Ma il virus che viene dalla Cina non l’ha risparmiato e – perpetuando l’ antica e inesorabile legge del contrappasso – lo ha aggredito prima costringendolo ad una rigida quarantena di una decina giorni in quel di Downing Street e poi – visto che i sintomi, febbre alta e difficoltà respiratorie, non lo abbandonavano – lo ha scaraventato dritto dritto in ospedale, dove domenica sera sarebbe stato per ore attaccato a un ventilatore polmonare.

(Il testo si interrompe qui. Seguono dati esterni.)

(* ===== verification/PmmRep.v ===== *)
(** * Representation of the buddy allocator's state

    The abstract state of the allocator is the contents of its free lists and
    runs.  [Rep s A] says that the concrete state [s] (the [Buddy] record and
    the memory its nodes live in) represents [A] and that [A] is well formed: blocks
    aligned to their order, inside the span, never frame 0, and no frame in two
    free blocks. *)

From stdpp Require Import base gmap list numbers strings.
From S2P Require Import Prelude Pmm.

Local Open Scope Z_scope.

Import Pmm.

(** Bytes in a block of order [k], and the page frames of the block at [x]. *)
Definition bsize (k : Z) : Z := 2 ^ (12 + k).
Definition block_frames (k x : Z) : list Z := seqZ (x / 4096) (2 ^ k).
Definition run_frames (r : Z * Z) : list Z := seqZ (fst r / 4096) ((snd r - fst r) / 4096).

Record abs := mkAbs {
  lists : list (list Z);       (* free list of each order, head first *)
  truns : list (Z * Z);        (* runs of whole top-order blocks *)
  owned : list Z;              (* every frame a region handed over *)
  lo : Z;
  hi : Z;
  hhdm : Z
}.

Definition with_lists (ls : list (list Z)) (A : abs) : abs :=
  mkAbs ls (truns A) (owned A) (lo A) (hi A) (hhdm A).
Definition with_runs (rs : list (Z * Z)) (A : abs) : abs :=
  mkAbs (lists A) rs (owned A) (lo A) (hi A) (hhdm A).
Definition set_list (k : Z) (l : list Z) (A : abs) : abs :=
  with_lists (<[Z.to_nat k := l]> (lists A)) A.

(** All free frames, block by block. *)
Fixpoint lists_frames (k : Z) (ls : list (list Z)) : list Z :=
  match ls with
  | [] => []
  | l :: ls => (l ≫= block_frames k) ++ lists_frames (k + 1) ls
  end.
Definition frames (A : abs) : list Z :=
  lists_frames 0 (lists A) ++ (truns A ≫= run_frames).

Definition block_ok (A : abs) (k x : Z) : Prop :=
  x mod bsize k = 0 ∧ 4096 ≤ x ∧ lo A ≤ x ∧ x + bsize k ≤ hi A.
Definition run_ok (A : abs) (r : Z * Z) : Prop :=
  fst r mod bsize 10 = 0 ∧ snd r mod bsize 10 = 0 ∧
  4096 ≤ fst r ∧ lo A ≤ fst r ∧ fst r < snd r ∧ snd r ≤ hi A.
Definition run_blocks (r : Z * Z) : Z := (snd r - fst r) / bsize 10.
Definition sum_runs (rs : list (Z * Z)) : Z := foldr (λ r n, run_blocks r + n) 0 rs.

Definition ptr (off x : Z) : Z := wrapping_add 64 x off.

(** The chain of nodes from [cur] is [l] and goes on at [nx]; the back link of
    its first node is [pv]. *)
Fixpoint seg (m : gmap Z FreeNode) (off pv cur : Z) (l : list Z) (nx : Z) : Prop :=
  match l with
  | [] => cur = nx
  | x :: l =>
      cur = x ∧ x ≠ NULL ∧
      ∃ n, m !! ptr off x = Some (mkFreeNode n pv) ∧ seg m off x n l nx
  end.
Abbreviation dll m off h l := (seg m off NULL h l NULL).

Record wf (A : abs) : Prop := {
  wf_len : length (lists A) = 11%nat;
  wf_hi : 0 ≤ lo A ∧ hi A < 2 ^ 64;
  wf_block k l x : lists A !! k = Some l → x ∈ l → block_ok A (Z.of_nat k) x;
  wf_run r : r ∈ truns A → run_ok A r;
  wf_nodup : NoDup (frames A);
  wf_owned : NoDup (owned A) ∧ frames A ⊆ owned A ∧
             ∀ f, f ∈ owned A → 1 ≤ f ∧ lo A ≤ 4096 * f ∧ 4096 * (f + 1) ≤ hi A
}.

Definition total_blocks (k : nat) (rs : list (Z * Z)) (l : list Z) : Z :=
  Z.of_nat (length l) + (if decide (k = 10%nat) then sum_runs rs else 0).

Record Rep (s : pmm) (A : abs) : Prop := {
  rep_wf : wf A;
  rep_len : length (heads (bd s)) = 11%nat ∧ length (counts (bd s)) = 11%nat;
  rep_list k l : lists A !! k = Some l →
    ∃ h, heads (bd s) !! k = Some h ∧ dll (mem s) (hhdm A) h l;
  rep_count k l : lists A !! k = Some l →
    counts (bd s) !! k = Some (total_blocks k (truns A) l);
  rep_free : free_frames (bd s) = Z.of_nat (length (frames A));
  rep_total : total_frames (bd s) = Z.of_nat (length (owned A));
  rep_off : hhdm_offset (bd s) = hhdm A;
  rep_span : span_lo (bd s) = lo A ∧ span_hi (bd s) = hi A;
  rep_runs : length (runs (bd s)) = 16%nat ∧ nruns (bd s) = Z.of_nat (length (truns A)) ∧
             take (length (truns A)) (runs (bd s)) = truns A
}.

(** ** Blocks and frames *)
Lemma PAGE_SIZE_eq : PAGE_SIZE = 4096.
Proof. done. Qed.

Lemma bsize_pos k : 0 ≤ k → 0 < bsize k.
Proof. intros. apply pow2_pos. lia. Qed.

Lemma bsize_frames k : 0 ≤ k → bsize k = 4096 * 2 ^ k.
Proof. intros. unfold bsize. rewrite Z.pow_add_r by lia. done. Qed.

Lemma bsize_S k : 0 ≤ k → bsize (k + 1) = 2 * bsize k.
Proof. intros. rewrite !bsize_frames, pow2_S by lia. lia. Qed.

Lemma bsize_le k : 0 ≤ k ≤ 10 → 4096 ≤ bsize k ≤ 4194304.
Proof.
  intros. unfold bsize. change 4096 with (2 ^ 12). change 4194304 with (2 ^ 22).
  split; apply pow2_le; lia.
Qed.

Lemma owp_shl_page k (Q : Z → Prop) :
  0 ≤ k ≤ 10 → Q (bsize k) → owp (shlc 64 PAGE_SIZE k) Q.
Proof.
  intros Hk HQ. pose proof (bsize_le k Hk). rewrite bsize_frames in * by lia.
  rewrite PAGE_SIZE_eq. apply owp_shlc; [lia|lia|done].
Qed.

Lemma owp_shl_one k (Q : Z → Prop) :
  0 ≤ k ≤ 10 → Q (2 ^ k) → owp (shlc 64 1 k) Q.
Proof.
  intros Hk HQ. pose proof (bsize_le k Hk). rewrite bsize_frames in * by lia.
  apply owp_shlc; [lia| |]; rewrite Z.mul_1_l; [lia|done].
Qed.

Lemma aligned_page A k x : 0 ≤ k → block_ok A k x → x = 4096 * (x / 4096).
Proof.
  intros Hk (Hx & _). unfold bsize in Hx.
  apply (mod_pow2_weaken _ 12) in Hx; [|lia]. change (2 ^ 12) with 4096 in Hx. dlia.
Qed.

Lemma elem_of_block_frames k x f :
  0 ≤ k → x mod 4096 = 0 →
  f ∈ block_frames k x ↔ x ≤ 4096 * f ∧ 4096 * (f + 1) ≤ x + bsize k.
Proof.
  intros Hk Hx. unfold block_frames. rewrite elem_of_seqZ, bsize_frames by lia. dlia.
Qed.

Lemma block_frames_head k x : 0 ≤ k → x / 4096 ∈ block_frames k x.
Proof. intros. unfold block_frames. rewrite elem_of_seqZ. pose proof (pow2_pos k). lia. Qed.

Lemma length_block_frames k x : length (block_frames k x) = Z.to_nat (2 ^ k).
Proof. apply length_seqZ. Qed.

(** A block is its low half and its high half. *)
Lemma block_frames_split k x :
  0 ≤ k → x mod 4096 = 0 →
  block_frames (k + 1) x = block_frames k x ++ block_frames k (x + bsize k).
Proof.
  intros Hk Hx. unfold block_frames. rewrite pow2_S by lia. pose proof (pow2_pos k).
  replace (2 * 2 ^ k) with (2 ^ k + 2 ^ k) by lia. rewrite seqZ_app by lia.
  do 2 f_equal. rewrite bsize_frames by lia. dlia.
Qed.

Lemma lists_frames_insert k ls i l l' :
  ls !! i = Some l →
  (l ≫= block_frames (k + Z.of_nat i)) ++ lists_frames k (<[i := l']> ls) ≡ₚ
  (l' ≫= block_frames (k + Z.of_nat i)) ++ lists_frames k ls.
Proof.
  revert k ls. induction i as [|i IH]; intros k [|l0 ls] Hl; simplify_eq/=.
  - rewrite Z.add_0_r. solve_Permutation.
  - specialize (IH (k + 1) ls Hl).
    replace (k + 1 + Z.of_nat i) with (k + Z.of_nat (S i)) in IH by lia.
    rewrite (Permutation_app_swap_app _ (l0 ≫= _)), IH. solve_Permutation.
Qed.

Lemma elem_of_lists_frames k ls f :
  f ∈ lists_frames k ls ↔
  ∃ i l x, ls !! i = Some l ∧ x ∈ l ∧ f ∈ block_frames (k + Z.of_nat i) x.
Proof.
  revert k. induction ls as [|l0 ls IH]; intros k; simpl.
  - rewrite elem_of_nil. naive_solver.
  - rewrite elem_of_app, IH, list_elem_of_bind. split.
    + intros [(x & ? & ?)|(i & l & x & ? & ? & Hf)].
      * exists 0%nat, l0, x. by rewrite Z.add_0_r.
      * exists (S i), l, x. replace (k + Z.of_nat (S i)) with (k + 1 + Z.of_nat i) by lia. done.
    + intros ([|i] & l & x & ? & ? & Hf); simplify_eq/=.
      * left. exists x. by rewrite Z.add_0_r in Hf.
      * right. exists i, l, x. by replace (k + 1 + Z.of_nat i) with (k + Z.of_nat (S i)) by lia.
Qed.

(** ** Chains *)
Definition last_of (pv : Z) (l : list Z) : Z := default pv (last l).

Lemma ptr_inj off x y : u64 x → u64 y → ptr off x = ptr off y → x = y.
Proof.
  unfold ptr, wrapping_add, wrap, in_width. intros Hx Hy Heq.
  assert ((x - y) mod 2 ^ 64 = 0).
  { replace (x - y) with ((x + off) - (y + off)) by lia.
    by rewrite Zminus_mod, Heq, Z.sub_diag. }
  destruct (Z.le_gt_cases y x).
  - rewrite Z.mod_small in H by lia. lia.
  - replace (x - y) with (- (y - x)) in H by lia.
    apply Z.mod_opp_l_z in H; [|lia]. rewrite Z.opp_involutive, Z.mod_small in H by lia. lia.
Qed.

Lemma seg_app m off pv cur l1 l2 nx :
  seg m off pv cur (l1 ++ l2) nx ↔
  ∃ mid, seg m off pv cur l1 mid ∧ seg m off (last_of pv l1) mid l2 nx.
Proof.
  revert pv cur. induction l1 as [|x l1 IH]; intros pv cur; simpl.
  - unfold last_of. simpl. naive_solver.
  - setoid_rewrite IH.
    assert (last_of x l1 = last_of pv (x :: l1)) as Hl.
    { unfold last_of. destruct l1; [done|]. rewrite last_cons_cons. simpl.
      destruct (last (z :: l1)) eqn:E; [done|]. by apply last_None in E. }
    rewrite Hl. naive_solver.
Qed.

Lemma seg_frame m m' off pv cur l nx :
  (∀ x, x ∈ l → m' !! ptr off x = m !! ptr off x) →
  seg m off pv cur l nx → seg m' off pv cur l nx.
Proof.
  revert pv cur. induction l as [|x l IH]; intros pv cur Hm; simpl; [done|].
  intros (-> & Hx & n & Hn & Hl). split_and!; [done|done|].
  exists n. rewrite Hm by set_solver. split; [done|]. apply IH; [set_solver|done].
Qed.

Lemma seg_write m off pv cur l nx y n :
  Forall u64 l → u64 y → y ∉ l →
  seg m off pv cur l nx → seg (<[ptr off y := n]> m) off pv cur l nx.
Proof.
  intros Hl Hy Hnin. apply seg_frame. intros x Hx.
  rewrite lookup_insert_ne; [done|]. intros Heq.
  rewrite Forall_forall in Hl. apply ptr_inj in Heq; [set_solver|done|by apply Hl].
Qed.

Lemma seg_not_null m off pv cur l nx x : seg m off pv cur l nx → x ∈ l → x ≠ NULL.
Proof.
  revert pv cur. induction l as [|y l IH]; intros pv cur Hs; [set_solver|].
  destruct Hs as (-> & Hy & n & _ & Hs). set_solver.
Qed.

Lemma dll_head_null m off h l : dll m off h l → (h =? NULL) = bool_decide (l = []).
Proof.
  destruct l as [|x l]; simpl.
  - by intros ->.
  - intros (-> & Hx & _). by apply Z.eqb_neq.
Qed.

Drammatico l’impatto su un’opinione pubblica già stranita dal balletto della Brexit e – successivamente, subentrato il morbo – angosciata dalla positività del principe Carlo (poi rientrata a norma), dalle voci fake sulla morte del semicentenario Filippo, dalla fuga di Elisabetta (sulla soglia dei 94) nell’ arioso e quieto Castello di Windsor per sfuggire all’ epidemia e – come se non bastasse – dai sussurri di un forte rischio di contagio per i due virgulti reali William e Kate, di recente a lungo in compagnia di un operatore sanitario stroncato poco dopo dal Covid-19. Ne ha a mucchi di ragioni, insomma, l’ anziana ma tosta sovrana per sudare freddo. La morsa dell’ emergenza sanitaria, innanzitutto. Che, per la quinta volta appena nei suoi 68 anni anni di Regno, l’ ha trascinata a parlare direttamente e straordinariamente ai devoti sudditi al di fuori del rituale appuntamento degli auguri natalizi. È stata grande, Elisabetta. Dimessa e austera, preoccupata ma ferma. Ha dato la carica a un popolo provato e disunito. Ha evocato l’ esempio di come il paese ha superato con tenacia la prova della seconda guerra mondiale, iniettando speranza e orgoglio nei cuori dei 24 milioni che la ascoltavano e la ammiravano. “Torneremo a stare insieme!”, la sua frase più bella.
Ma la Regina – adesso – è in ansia, e molto, anche per le sorti del premier e del governo, che ha bisogno di una guida forte come non mai in questa fase. Il generoso Boris Johnson, dal letto d’ ospedale, aveva ripetuto che non lascerà il timone della nave Londra e cercato di ostentare buon umore. Ma le sue condizioni – il graduale peggioramento che lo ha fiaccato in quel modo – le tolgono il sonno. Di tutto ha bisogno ora la Gran Bretagna tranne che di un premier supplente (o addirittura di un nuovo premier), non legittimato dal voto popolare. Il Covid-19 e la trattativa con la UE sull’applicazione della Brexit non possono attendere. E la sterlina, in sofferenza sul dollaro, nemmeno.